Much later, the Roman writer Vitruvius (c. 75 BC – c. 15 BC) related that the Corinthian order had been invented by Callimachus, a Greek architect and sculptor who was inspired by the sight of a votive basket that had been left on the grave of a young girl. A few of her toys were in it, and a square tile had been placed over the basket, to protect them from the weather. An acanthus plant had grown through the woven basket, mixing its spiny, deeply cut leaves with the weave of the basket.

Claude Perrault incorporated a vignette epitomizing the Callimachus tale in his illustration of the Corinthian order for his translation of Vitruvius, published in Paris, 1684. Perrault demonstrates in his engraving how the proportions of the carved capital could be adjusted according to demands of the design, without offending. The texture and outline of Perrault's leaves is dry and tight compared to their 19th-century naturalism at the U.S. Capitol. 

A Corinthian capital may be seen as an enriched development of the Ionic capital, though one may have to look closely at a Corinthian capital to see the Ionic volutes ("helices"), at the corners, perhaps reduced in size and importance, scrolling out above the two ranks of stylized acanthus leaves and stalks ("cauliculi" or caulicoles), eight in all, and to notice that smaller volutes scroll inwards to meet each other on each side.

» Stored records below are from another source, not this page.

Lemma mapGet_none_iff {V} k (m : list (string * V)) :
  mapGet k m = None <-> ~ In k (map fst m).
Proof.
  induction m as [|[k' v'] m IH]; cbn; [tauto|].
  destruct (String.eqb_spec k' k) as [->|Hne].
  - split; [discriminate|]. intro H. exfalso. apply H. left. reflexivity.
  - rewrite IH. split; [intros H [E|E]; [contradiction|auto] | tauto].
Qed.

(** ** Reloading what was stored *)

Lemma triggerReminder_storage r w :
  storage (fst (triggerReminder r w)) =
    {| tasksItem := tasksItem (storage w);
       remindersItem := Parsed (mapValues (mapSet (id r) (deactivate r) (reminders w))) |}.
Proof. destruct w. reflexivity. Qed.

(** One step of the load loop on a reminder that is not triggered. *)
Lemma loadOne_resting now r w :
  restsOnLoad now r ->
  let w' := fst (loadOne now r w) in
  reminders w' = mapSet (id r) r (reminders w) /\
  storage w' = storage w /\
  onReminderTriggered w' = onReminderTriggered w /\
  pendingTimers w' = pendingTimers w ++ timersFor now (nextHandle w) [r] /\
  nextHandle w' = (if isActive r then S (nextHandle w) else nextHandle w) /\
  snd (loadOne now r w) = [].
Proof.
  intros H. unfold loadOne, andThen, modify. cbn [fst snd timersFor].
  destruct (isActive r) eqn:A.
  - destruct H as [H|H]; [congruence|].
    unfold scheduleReminder. cbv zeta.
    replace (reminderTime r - now <=? 0)%Z with false
      by (symmetry; apply Z.leb_gt; lia).
    destruct w. cbn. repeat split.
  - destruct w. cbn. rewrite app_nil_r. repeat split.
Qed.

Lemma timersFor_app now h rs1 rs2 :
  timersFor now h (rs1 ++ rs2) =
  timersFor now h rs1 ++ timersFor now (h + List.length (filter isActive rs1)) rs2.
Proof.
  revert h. induction rs1 as [|r rs1 IH]; intro h; cbn.
  - now rewrite Nat.add_0_r.
  - destruct (isActive r); cbn; rewrite IH; [f_equal|]; f_equal; f_equal; lia.
Qed.

Lemma loadAll_resting now rs :
  forall w,
    Forall (restsOnLoad now) rs ->
    NoDup (map id rs) ->
    (forall r, In r rs -> mapGet (id r) (reminders w) = None) ->
    reminders (fst (loadAll now rs w)) = reminders w ++ map (fun r => (id r, r)) rs /\
    storage (fst (loadAll now rs w)) = storage w /\
    pendingTimers (fst (loadAll now rs w))
      = pendingTimers w ++ timersFor now (nextHandle w) rs /\
    snd (loadAll now rs w) = [].
Proof.
  induction rs as [|r rs IH]; intros w Hrest Hnd Hnew.
  - cbn. rewrite !app_nil_r. auto.
  - inversion Hrest as [|? ? Hr Hrs]; subst.
    inversion Hnd as [|? ? Hnotin Hnd']; subst.
    destruct (loadOne_resting now r w Hr) as (Hm & Hs & _ & Hp & Hh & Ho).
    cbn [loadAll]. unfold andThen.
    destruct (loadOne now r w) as [w1 o1]. cbn [fst snd] in *.
    assert (Hm1 : reminders w1 = reminders w ++ [(id r, r)]).
    { rewrite Hm. apply mapSet_fresh. apply Hnew. left. reflexivity. }
    destruct (IH w1 Hrs Hnd') as (IHm & IHs & IHp & IHo).
    { intros x Hx. rewrite Hm1. apply mapGet_none_iff.
      rewrite map_app, in_app_iff. cbn. intros [Hin|[E|[]]].
      - apply mapGet_none_iff in Hin; [exact Hin|]. apply Hnew. right. exact Hx.
      - apply Hnotin. rewrite E. apply in_map. exact Hx. }
    destruct (loadAll now rs w1) as [w2 o2]. cbn [fst snd] in *.
    rewrite IHm, IHs, IHp, IHo, Hm1, Hs, Hp, Ho, Hh.
    repeat split.
    + now rewrite <- app_assoc.
    + rewrite <- app_assoc. f_equal. cbn [timersFor].
      destruct (isActive r); reflexivity.
Qed.
Lemma get_param_grid_inv modelname grid :
  get_param_grid modelname = Ok grid ->
  exists extra,
    grid_family modelname = Some extra
    /\ grid = product_dicts (sorted_items (grid_base ++ extra)).
Proof.
  unfold get_param_grid. intros H.
  destruct (grid_family modelname) as [extra|] eqn:Hf; [|discriminate H].
  exists extra. split; [reflexivity|].
  apply grid_family_fresh in Hf as [Hu _].
  set (d := Dict.update grid_base extra) in *.
  injection H as <-. unfold ParameterGrid. now rewrite Hu.
Qed.

Lemma grid_names_of modelname extra grid p :
  grid_family modelname = Some extra ->
  get_param_grid modelname = Ok grid ->
  In p grid ->
  Permutation (Dict.keys p) (Dict.keys (grid_base ++ extra))
  /\ NoDup (Dict.keys p)
  /\ Sorted name_le (Dict.keys p).
Proof.
  intros Hf Hg Hin.
  apply get_param_grid_inv in Hg as (extra' & Hf' & ->).
  assert (extra' = extra) as -> by congruence.
  apply product_dicts_keys in Hin. rewrite Hin.
  apply grid_family_fresh in Hf as [_ Hd].
  assert (Hperm : Permutation (map fst (sorted_items (grid_base ++ extra)))
                              (Dict.keys (grid_base ++ extra))).
  { apply Permutation_map, sorted_items_perm. }
  split; [exact Hperm|]. split.
  - eapply Permutation_NoDup; [symmetry; exact Hperm|].
    now apply distinct_names_NoDup.
  - apply sorted_items_sorted.
Qed.

Lemma product_dicts_In items p :
  In p (product_dicts items)
  <-> Forall2 (fun (kv : string * value) item =>
                 fst kv = fst item /\ In (snd kv) (snd item)) p items.
Proof.
  revert p. induction items as [|[k vs] rest IH]; intros p;
    cbn [product_dicts].
  - split.
    + intros [<-|[]]. constructor.
    + intros H. inversion H. now left.
  - rewrite in_flat_map. split.
    + intros (v & Hv & Hin). apply in_map_iff in Hin as (q & <- & Hq).
      constructor; [now split|]. now apply IH.
    + intros H. inversion H as [|[k' v] item p' rest' [Hk Hv] Hrest]; subst.
      cbn [fst snd] in *. subst k'. exists v. split; [assumption|].
      apply in_map. now apply IH.
Qed.

Lemma Forall2_names_values (items : Dict.t (list value)) (p : dict) :
  NoDup (map fst items) ->
  Forall2 (fun (kv : string * value) item =>
             fst kv = fst item /\ In (snd kv) (snd item)) p items
  <-> Dict.keys p = map fst items
      /\ forall k v, In (k, v) p ->
                     exists vs, In (k, vs) items /\ In v vs.
Proof.
  intros Hnd. split.
  - induction 1 as [|[k v] [k' vs] p items [Hk Hv] Hrest IH];
      cbn [fst snd] in *.
    + split; [reflexivity|]. intros k v [].
    + subst k'. change (NoDup (k :: map fst items)) in Hnd.
      apply NoDup_cons_iff in Hnd as [_ Hnd].
      destruct (IH Hnd) as [Hkeys Hvals]. split.
      * unfold Dict.keys in *. cbn [map fst]. congruence.
      * intros k0 v0 [Heq|Hin].
        -- injection Heq as <- <-. exists vs. split; [now left|assumption].
        -- destruct (Hvals _ _ Hin) as (vs0 & Hi & Hv0).
           exists vs0. split; [now right|assumption].
  - revert p. induction items as [|[k vs] items IH]; intros p [Hkeys Hvals].
    + destruct p; [constructor|discriminate Hkeys].
    + destruct p as [|[k0 v0] p]; [discriminate Hkeys|].
      change (k0 :: map fst p = k :: map fst items) in Hkeys.
      injection Hkeys as -> Hkeys.
      change (NoDup (k :: map fst items)) in Hnd.
      apply NoDup_cons_iff in Hnd as [Hfresh Hnd].
      assert (Hrest : forall k1 v1, In (k1, v1) p ->
                        exists vs1, In (k1, vs1) items /\ In v1 vs1).
      { intros k1 v1 Hin.
        destruct (Hvals k1 v1 (or_intror Hin)) as (vs1 & [Heq|Hi] & Hv1).
        - injection Heq as -> ->. exfalso. apply Hfresh.
          rewrite <- Hkeys. apply in_map_iff. now exists (k1, v1).
        - now exists vs1. }
      constructor; [|apply IH; auto].
      cbn [fst snd]. split; [reflexivity|].
      destruct (Hvals k v0 (or_introl eq_refl)) as (vs1 & [Heq|Hi] & Hv1).
      * now injection Heq as ->.
      * exfalso. apply Hfresh. apply in_map_iff. now exists (k, vs1).
Qed.

Lemma grid_membership_of modelname extra grid :
  grid_family modelname = Some extra ->
  get_param_grid modelname = Ok grid ->
  forall p,
    In p grid
    <-> Dict.keys p = map fst (sorted_items (grid_base ++ extra))
        /\ forall k v, In (k, v) p ->
                       exists vs, In (k, vs) (grid_base ++ extra) /\ In v vs.
Proof.
  intros Hf Hg p.
  apply get_param_grid_inv in Hg as (extra' & Hf' & ->).
  assert (extra' = extra) as -> by congruence.
  apply grid_family_fresh in Hf as [_ Hd].
  pose proof (sorted_items_perm (grid_base ++ extra)) as Hperm.
  rewrite product_dicts_In, Forall2_names_values.
  - split; intros [Hkeys Hvals]; (split; [assumption|]); intros k v Hin;
      destruct (Hvals k v Hin) as (vs & Hi & Hv); exists vs;
      (split; [|assumption]).
    + eapply Permutation_in; eassumption.
    + eapply Permutation_in; [symmetry|]; eassumption.
  - eapply Permutation_NoDup.
    + symmetry. apply Permutation_map. exact Hperm.
    + now apply distinct_names_NoDup.
Qed.

Lemma supported_grid modelname :
  supported modelname = true ->
  exists extra grid,
    grid_family modelname = Some extra /\ get_param_grid modelname = Ok grid.
Proof.
  unfold supported, get_param_grid, grid_family. intros Hs.
  destruct (str_in modelname crossnet_names);
    [|destruct (str_in modelname memnet_names);
      [|destruct (str_in modelname transformer_names); [|discriminate Hs]]].
  all: eauto.
Qed.

(** X2: every parameter set of the grid of a supported model has exactly
    the names of the candidate lists of its family, each once, in
    alphabetical order. *)
Theorem grid_names modelname :
  supported modelname = true ->
  exists extra grid,
    grid_family modelname = Some extra
    /\ get_param_grid modelname = Ok grid
    /\ forall p, In p grid ->
         Permutation (Dict.keys p) (Dict.keys (grid_base ++ extra))
         /\ NoDup (Dict.keys p)
         /\ Sorted name_le (Dict.keys p).
Proof.
  intros Hs. destruct (supported_grid modelname Hs) as (extra & grid & Hf & Hg).
  exists extra, grid. split; [assumption|]. split; [assumption|].
  intros p. now apply grid_names_of with (modelname := modelname).
Qed.

(** X3: the grid of a supported model is exactly the set of the
    combinations: a dictionary is one of its parameter sets if and only if
    it gives the names of the family, in alphabetical order, one candidate
    value each. *)
Theorem grid_membership modelname :
  supported modelname = true ->
  exists extra grid,
    grid_family modelname = Some extra
    /\ get_param_grid modelname = Ok grid
    /\ forall p,
         In p grid
         <-> Dict.keys p = map fst (sorted_items (grid_base ++ extra))
             /\ forall k v, In (k, v) p ->
                  exists vs, In (k, vs) (grid_base ++ extra) /\ In v vs.
Proof.
  intros Hs. destruct (supported_grid modelname Hs) as (extra & grid & Hf & Hg).
  exists extra, grid. split; [assumption|]. split; [assumption|].
  now apply grid_membership_of with (modelname := modelname).
Qed.

Lemma NoDup_map_cons {A} (x : A) (L : list (list A)) :
  NoDup L -> NoDup (map (cons x) L).
Proof.
  induction 1 as [|q L Hq _ IH]; cbn [map]; constructor; [|assumption].
  intros Hin. apply in_map_iff in Hin as (q' & Heq & Hq').
  injection Heq as ->. contradiction.
Qed.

The leaves may be quite stiff, schematic and dry, or they may be extravagantly drilled and undercut, naturalistic and spiky. 

In Late Antique and Byzantine practice, the leaves may be blown sideways, as if by the wind of Faith. Unlike the Doric and Ionic column capitals, a Corinthian capital has no neck beneath it, just a ring-like astragal molding or a banding that forms the base of the capital, recalling the base of the legendary basket.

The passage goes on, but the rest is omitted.